### Material for this task:
====

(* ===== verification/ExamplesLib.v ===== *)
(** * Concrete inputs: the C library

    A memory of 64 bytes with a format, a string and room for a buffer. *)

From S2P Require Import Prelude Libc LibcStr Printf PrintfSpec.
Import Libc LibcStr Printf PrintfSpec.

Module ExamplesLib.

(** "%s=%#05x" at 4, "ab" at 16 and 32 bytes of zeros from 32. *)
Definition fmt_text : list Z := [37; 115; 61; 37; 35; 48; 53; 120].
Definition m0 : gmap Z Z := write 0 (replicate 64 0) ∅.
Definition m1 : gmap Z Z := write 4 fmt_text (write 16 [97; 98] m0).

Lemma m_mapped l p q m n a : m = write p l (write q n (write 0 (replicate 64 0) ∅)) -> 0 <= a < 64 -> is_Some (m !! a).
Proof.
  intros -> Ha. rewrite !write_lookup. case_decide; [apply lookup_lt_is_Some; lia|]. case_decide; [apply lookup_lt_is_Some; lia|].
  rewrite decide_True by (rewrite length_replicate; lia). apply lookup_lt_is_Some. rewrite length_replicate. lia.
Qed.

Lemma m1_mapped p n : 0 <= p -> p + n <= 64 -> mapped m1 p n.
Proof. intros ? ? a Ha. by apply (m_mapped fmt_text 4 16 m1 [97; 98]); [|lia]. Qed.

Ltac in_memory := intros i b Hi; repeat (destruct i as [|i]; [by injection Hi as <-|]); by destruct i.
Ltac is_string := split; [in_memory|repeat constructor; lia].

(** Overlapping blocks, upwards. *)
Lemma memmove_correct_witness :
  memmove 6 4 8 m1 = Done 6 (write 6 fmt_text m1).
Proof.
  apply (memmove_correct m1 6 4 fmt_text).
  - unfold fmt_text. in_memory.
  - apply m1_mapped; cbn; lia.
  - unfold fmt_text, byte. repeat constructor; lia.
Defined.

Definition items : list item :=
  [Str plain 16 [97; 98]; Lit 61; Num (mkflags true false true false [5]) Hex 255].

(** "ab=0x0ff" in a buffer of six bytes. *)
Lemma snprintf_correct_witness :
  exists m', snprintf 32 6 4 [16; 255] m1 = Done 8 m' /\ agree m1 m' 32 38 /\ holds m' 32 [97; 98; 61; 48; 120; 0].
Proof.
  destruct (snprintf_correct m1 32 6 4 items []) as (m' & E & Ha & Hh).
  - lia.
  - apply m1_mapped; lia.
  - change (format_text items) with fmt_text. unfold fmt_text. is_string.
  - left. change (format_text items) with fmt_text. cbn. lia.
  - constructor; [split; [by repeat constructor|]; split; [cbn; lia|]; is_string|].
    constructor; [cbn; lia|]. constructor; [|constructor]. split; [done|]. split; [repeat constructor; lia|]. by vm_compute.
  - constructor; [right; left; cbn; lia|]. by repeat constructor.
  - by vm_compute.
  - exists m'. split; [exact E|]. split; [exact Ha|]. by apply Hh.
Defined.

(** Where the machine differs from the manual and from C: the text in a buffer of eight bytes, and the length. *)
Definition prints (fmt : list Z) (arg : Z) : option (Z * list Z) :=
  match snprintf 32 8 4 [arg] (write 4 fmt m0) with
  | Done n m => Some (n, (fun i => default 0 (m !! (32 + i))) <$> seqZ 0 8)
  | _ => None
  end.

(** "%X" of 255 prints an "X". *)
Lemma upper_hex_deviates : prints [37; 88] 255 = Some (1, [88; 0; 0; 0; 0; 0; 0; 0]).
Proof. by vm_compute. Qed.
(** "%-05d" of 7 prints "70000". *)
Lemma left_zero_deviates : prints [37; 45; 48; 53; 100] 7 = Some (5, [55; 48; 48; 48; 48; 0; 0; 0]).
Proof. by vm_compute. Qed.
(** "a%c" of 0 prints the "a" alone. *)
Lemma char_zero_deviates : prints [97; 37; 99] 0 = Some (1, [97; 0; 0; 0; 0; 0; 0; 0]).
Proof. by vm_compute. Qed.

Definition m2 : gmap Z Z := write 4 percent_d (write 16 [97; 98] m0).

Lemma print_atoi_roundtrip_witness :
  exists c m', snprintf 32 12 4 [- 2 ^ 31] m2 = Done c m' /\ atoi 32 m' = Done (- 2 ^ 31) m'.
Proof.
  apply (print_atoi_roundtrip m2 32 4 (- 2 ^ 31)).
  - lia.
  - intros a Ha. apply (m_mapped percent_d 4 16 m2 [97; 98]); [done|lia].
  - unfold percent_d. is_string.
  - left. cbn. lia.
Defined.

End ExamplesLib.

====

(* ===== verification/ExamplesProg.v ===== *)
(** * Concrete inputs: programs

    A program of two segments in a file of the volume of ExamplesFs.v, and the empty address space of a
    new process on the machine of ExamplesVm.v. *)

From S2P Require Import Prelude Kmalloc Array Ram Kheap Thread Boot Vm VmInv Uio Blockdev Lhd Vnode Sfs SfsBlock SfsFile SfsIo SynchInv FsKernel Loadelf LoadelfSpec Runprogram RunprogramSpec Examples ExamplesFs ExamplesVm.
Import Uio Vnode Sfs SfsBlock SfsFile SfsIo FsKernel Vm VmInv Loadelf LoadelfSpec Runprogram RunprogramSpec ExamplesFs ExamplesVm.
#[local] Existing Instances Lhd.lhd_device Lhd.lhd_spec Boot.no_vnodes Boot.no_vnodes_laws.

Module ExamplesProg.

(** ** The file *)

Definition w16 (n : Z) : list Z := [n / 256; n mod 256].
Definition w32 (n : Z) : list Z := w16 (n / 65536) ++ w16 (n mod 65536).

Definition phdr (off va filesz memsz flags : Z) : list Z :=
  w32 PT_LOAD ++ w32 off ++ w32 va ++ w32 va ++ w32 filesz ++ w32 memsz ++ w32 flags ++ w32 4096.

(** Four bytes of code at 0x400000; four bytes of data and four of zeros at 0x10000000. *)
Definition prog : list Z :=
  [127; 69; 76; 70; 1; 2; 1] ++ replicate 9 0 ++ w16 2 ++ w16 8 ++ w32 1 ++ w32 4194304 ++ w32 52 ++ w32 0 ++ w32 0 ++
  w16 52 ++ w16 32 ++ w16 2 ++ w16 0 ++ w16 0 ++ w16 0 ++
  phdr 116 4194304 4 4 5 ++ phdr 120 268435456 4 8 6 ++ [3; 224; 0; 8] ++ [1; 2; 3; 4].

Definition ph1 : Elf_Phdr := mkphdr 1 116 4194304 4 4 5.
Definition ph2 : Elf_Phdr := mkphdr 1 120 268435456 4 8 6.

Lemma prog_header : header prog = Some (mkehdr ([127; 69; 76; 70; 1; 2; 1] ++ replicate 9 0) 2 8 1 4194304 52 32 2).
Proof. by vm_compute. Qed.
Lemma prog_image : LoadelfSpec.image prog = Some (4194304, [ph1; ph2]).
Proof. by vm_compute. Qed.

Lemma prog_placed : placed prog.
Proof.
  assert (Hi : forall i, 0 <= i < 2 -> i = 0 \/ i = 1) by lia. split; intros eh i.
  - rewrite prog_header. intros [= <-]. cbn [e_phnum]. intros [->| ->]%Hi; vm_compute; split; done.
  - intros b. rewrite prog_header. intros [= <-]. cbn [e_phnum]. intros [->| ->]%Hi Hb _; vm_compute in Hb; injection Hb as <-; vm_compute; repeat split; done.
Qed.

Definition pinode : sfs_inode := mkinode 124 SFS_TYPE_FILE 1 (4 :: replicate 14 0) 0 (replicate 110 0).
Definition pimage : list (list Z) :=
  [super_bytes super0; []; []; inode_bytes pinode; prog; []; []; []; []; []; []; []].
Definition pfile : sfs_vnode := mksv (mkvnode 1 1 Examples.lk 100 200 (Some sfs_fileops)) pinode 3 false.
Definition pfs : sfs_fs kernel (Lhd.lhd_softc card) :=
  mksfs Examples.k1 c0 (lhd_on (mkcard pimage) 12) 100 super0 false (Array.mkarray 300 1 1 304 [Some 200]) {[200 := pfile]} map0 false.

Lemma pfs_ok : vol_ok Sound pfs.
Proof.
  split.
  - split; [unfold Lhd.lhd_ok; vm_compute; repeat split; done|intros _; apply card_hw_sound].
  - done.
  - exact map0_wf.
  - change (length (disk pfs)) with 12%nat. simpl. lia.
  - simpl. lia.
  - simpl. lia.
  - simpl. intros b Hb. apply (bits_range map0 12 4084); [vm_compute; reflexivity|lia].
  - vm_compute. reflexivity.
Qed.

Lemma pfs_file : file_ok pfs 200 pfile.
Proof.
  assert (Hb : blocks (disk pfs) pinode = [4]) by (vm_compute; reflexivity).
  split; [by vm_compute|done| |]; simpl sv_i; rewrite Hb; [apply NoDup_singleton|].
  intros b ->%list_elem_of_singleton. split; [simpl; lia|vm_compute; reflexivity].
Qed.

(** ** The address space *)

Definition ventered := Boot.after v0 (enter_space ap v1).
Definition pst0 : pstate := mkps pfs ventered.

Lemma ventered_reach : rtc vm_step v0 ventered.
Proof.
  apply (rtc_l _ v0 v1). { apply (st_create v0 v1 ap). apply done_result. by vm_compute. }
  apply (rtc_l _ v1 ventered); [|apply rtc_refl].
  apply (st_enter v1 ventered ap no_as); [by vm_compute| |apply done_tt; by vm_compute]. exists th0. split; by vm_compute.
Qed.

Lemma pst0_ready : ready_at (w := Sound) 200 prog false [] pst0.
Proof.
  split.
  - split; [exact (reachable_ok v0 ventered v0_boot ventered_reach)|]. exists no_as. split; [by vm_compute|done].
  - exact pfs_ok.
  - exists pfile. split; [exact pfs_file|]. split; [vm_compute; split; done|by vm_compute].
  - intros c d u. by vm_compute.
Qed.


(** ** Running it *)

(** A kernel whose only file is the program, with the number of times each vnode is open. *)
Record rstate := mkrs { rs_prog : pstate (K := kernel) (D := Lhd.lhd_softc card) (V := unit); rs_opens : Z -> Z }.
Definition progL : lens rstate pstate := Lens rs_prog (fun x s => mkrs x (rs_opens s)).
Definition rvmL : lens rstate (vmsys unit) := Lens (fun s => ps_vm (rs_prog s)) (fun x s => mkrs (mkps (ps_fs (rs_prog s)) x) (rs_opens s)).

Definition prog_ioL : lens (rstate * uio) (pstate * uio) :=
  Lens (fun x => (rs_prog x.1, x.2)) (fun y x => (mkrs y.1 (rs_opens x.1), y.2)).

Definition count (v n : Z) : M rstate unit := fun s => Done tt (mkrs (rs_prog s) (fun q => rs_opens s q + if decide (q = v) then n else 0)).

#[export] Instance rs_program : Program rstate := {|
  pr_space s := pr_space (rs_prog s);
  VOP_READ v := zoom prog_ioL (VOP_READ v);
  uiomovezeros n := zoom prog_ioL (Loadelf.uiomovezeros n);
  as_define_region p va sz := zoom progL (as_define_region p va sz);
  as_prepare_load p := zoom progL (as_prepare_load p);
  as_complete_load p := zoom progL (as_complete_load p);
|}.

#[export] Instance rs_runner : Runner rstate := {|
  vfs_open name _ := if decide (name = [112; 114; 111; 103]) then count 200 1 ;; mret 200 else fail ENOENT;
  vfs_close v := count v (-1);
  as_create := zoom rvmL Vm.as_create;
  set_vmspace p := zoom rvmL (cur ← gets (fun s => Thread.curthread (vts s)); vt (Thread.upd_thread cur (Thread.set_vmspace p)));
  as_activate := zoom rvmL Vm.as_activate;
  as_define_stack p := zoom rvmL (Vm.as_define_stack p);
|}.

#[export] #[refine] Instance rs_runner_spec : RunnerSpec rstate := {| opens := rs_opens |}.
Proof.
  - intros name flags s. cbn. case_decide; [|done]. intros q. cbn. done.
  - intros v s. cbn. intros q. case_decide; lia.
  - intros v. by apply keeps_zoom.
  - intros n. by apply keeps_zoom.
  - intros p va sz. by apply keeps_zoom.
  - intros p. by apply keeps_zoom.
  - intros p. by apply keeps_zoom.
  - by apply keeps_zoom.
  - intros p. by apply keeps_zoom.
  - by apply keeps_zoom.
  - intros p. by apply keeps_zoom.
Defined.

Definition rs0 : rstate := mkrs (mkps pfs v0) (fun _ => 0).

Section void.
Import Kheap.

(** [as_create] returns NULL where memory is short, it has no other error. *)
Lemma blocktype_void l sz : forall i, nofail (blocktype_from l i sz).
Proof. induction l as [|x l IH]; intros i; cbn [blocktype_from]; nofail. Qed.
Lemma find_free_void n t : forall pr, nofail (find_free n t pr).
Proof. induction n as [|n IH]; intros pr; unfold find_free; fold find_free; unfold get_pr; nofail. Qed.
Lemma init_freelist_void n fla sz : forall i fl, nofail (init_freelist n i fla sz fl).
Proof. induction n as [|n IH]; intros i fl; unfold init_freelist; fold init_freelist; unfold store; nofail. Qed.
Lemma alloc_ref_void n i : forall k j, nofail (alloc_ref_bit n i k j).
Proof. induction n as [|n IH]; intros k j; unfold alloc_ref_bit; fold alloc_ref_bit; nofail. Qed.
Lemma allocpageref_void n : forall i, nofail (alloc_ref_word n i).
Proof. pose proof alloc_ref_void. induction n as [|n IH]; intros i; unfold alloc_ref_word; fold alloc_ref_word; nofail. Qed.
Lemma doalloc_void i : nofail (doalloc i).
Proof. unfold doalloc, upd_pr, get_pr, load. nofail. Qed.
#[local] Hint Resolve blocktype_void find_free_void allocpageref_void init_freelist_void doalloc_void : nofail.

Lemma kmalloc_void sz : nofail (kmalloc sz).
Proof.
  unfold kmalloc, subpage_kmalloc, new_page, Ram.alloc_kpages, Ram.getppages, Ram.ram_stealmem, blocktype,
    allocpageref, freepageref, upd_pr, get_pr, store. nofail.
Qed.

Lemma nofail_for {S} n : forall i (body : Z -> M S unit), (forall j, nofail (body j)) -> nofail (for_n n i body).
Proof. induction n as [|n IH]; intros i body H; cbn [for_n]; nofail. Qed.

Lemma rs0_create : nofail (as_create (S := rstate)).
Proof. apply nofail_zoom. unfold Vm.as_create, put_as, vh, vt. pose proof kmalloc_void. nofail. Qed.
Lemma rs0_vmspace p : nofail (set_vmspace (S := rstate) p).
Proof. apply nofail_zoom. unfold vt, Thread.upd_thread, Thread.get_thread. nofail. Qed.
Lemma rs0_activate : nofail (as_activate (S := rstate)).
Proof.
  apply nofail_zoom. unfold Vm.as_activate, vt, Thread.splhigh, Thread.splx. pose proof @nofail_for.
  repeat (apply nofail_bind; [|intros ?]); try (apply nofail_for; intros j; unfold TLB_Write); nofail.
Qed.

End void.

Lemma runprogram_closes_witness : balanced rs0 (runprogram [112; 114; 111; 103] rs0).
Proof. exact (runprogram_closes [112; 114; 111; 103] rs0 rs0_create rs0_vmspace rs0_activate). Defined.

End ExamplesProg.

====

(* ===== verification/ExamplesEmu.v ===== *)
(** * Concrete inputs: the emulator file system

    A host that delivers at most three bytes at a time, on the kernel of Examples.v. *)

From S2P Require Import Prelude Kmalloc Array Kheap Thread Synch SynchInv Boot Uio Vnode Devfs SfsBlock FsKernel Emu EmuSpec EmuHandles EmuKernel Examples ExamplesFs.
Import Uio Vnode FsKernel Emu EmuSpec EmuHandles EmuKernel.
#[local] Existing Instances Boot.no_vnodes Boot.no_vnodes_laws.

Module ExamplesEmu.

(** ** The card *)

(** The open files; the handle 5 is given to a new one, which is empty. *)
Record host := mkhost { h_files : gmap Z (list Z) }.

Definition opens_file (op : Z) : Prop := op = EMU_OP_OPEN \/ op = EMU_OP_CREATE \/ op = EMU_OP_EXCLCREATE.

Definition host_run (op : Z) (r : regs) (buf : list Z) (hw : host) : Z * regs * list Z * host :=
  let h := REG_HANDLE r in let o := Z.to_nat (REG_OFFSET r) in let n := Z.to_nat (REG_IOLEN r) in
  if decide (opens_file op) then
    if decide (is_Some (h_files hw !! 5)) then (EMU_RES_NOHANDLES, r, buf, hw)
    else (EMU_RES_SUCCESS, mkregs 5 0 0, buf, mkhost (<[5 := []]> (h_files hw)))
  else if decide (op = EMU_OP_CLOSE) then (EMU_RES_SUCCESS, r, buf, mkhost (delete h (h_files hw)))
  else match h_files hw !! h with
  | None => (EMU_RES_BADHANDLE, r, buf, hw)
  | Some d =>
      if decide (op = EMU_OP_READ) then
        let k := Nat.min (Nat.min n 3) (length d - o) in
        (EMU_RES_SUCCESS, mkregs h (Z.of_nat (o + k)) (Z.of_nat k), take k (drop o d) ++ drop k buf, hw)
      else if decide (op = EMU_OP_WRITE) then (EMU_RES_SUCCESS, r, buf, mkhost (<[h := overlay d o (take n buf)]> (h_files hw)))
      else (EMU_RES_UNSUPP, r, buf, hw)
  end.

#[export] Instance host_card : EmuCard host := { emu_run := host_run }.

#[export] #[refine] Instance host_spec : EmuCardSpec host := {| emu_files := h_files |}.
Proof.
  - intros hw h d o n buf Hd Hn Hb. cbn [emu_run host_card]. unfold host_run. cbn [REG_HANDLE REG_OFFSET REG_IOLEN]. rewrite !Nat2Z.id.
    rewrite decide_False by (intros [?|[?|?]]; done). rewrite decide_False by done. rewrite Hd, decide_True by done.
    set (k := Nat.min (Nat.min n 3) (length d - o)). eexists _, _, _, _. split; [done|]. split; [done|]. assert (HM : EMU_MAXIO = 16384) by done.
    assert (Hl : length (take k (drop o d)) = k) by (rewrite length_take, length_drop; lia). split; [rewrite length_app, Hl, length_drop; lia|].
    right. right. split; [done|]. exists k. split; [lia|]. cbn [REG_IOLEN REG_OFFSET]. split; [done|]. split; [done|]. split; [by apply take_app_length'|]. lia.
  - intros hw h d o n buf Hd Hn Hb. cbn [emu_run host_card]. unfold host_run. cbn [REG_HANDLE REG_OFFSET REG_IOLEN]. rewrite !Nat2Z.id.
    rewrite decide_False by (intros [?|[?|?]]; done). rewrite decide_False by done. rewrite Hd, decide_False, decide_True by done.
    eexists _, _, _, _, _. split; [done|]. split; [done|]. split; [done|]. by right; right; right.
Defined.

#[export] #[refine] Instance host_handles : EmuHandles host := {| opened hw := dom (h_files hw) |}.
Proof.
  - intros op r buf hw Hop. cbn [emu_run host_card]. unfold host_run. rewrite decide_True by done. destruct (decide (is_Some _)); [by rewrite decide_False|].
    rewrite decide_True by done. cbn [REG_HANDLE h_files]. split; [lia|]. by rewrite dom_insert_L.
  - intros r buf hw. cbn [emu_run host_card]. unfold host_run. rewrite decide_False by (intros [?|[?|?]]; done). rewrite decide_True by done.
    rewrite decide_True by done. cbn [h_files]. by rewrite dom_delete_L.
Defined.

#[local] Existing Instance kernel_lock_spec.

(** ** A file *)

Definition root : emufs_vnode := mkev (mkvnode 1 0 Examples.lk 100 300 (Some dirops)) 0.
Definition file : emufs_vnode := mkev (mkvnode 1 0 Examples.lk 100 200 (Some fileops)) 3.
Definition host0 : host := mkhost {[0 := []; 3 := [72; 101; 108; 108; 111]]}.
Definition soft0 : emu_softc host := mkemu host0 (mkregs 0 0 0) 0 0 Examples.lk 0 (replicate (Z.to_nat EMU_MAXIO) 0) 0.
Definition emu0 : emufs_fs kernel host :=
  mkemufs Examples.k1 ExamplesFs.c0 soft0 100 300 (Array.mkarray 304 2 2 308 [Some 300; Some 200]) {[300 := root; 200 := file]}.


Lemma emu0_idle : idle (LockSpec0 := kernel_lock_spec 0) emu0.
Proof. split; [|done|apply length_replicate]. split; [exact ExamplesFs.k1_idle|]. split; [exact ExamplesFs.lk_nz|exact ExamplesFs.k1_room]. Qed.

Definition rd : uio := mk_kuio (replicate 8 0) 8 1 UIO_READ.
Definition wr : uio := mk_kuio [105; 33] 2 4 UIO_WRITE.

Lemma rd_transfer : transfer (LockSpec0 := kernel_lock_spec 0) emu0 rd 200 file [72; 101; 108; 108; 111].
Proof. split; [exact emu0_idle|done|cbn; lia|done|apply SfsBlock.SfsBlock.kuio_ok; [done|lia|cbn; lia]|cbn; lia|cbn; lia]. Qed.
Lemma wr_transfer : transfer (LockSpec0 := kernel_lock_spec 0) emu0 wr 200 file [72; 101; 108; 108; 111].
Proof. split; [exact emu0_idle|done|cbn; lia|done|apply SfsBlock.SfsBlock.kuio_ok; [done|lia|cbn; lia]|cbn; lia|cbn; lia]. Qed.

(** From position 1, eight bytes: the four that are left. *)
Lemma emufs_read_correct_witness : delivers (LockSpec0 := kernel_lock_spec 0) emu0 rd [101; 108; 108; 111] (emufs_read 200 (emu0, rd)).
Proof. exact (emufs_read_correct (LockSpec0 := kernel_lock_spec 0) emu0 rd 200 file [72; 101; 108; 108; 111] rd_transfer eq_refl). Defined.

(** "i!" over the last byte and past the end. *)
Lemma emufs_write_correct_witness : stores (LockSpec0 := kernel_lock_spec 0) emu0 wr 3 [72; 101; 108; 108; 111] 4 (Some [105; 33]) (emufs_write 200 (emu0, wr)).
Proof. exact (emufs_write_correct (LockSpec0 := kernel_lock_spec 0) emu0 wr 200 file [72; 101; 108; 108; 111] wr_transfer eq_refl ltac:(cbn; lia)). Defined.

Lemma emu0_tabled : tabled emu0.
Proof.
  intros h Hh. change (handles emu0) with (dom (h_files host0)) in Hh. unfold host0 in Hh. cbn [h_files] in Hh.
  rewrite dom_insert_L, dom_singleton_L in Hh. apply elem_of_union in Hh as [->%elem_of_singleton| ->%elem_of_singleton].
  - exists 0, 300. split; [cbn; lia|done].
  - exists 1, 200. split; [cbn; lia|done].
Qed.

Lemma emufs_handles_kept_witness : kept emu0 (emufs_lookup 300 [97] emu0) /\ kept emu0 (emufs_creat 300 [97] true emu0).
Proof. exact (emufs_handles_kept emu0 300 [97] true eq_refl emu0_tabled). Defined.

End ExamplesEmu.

====

Take the stretch of lines above from the one containing "#[local] Hint Resolve" through the one containing "(for_n n i body)." and repeat it exactly, adding no other line.

### Written solution:
#[local] Hint Resolve blocktype_void find_free_void allocpageref_void init_freelist_void doalloc_void : nofail.

Lemma kmalloc_void sz : nofail (kmalloc sz).
Proof.
  unfold kmalloc, subpage_kmalloc, new_page, Ram.alloc_kpages, Ram.getppages, Ram.ram_stealmem, blocktype,
    allocpageref, freepageref, upd_pr, get_pr, store. nofail.
Qed.

Lemma nofail_for {S} n : forall i (body : Z -> M S unit), (forall j, nofail (body j)) -> nofail (for_n n i body).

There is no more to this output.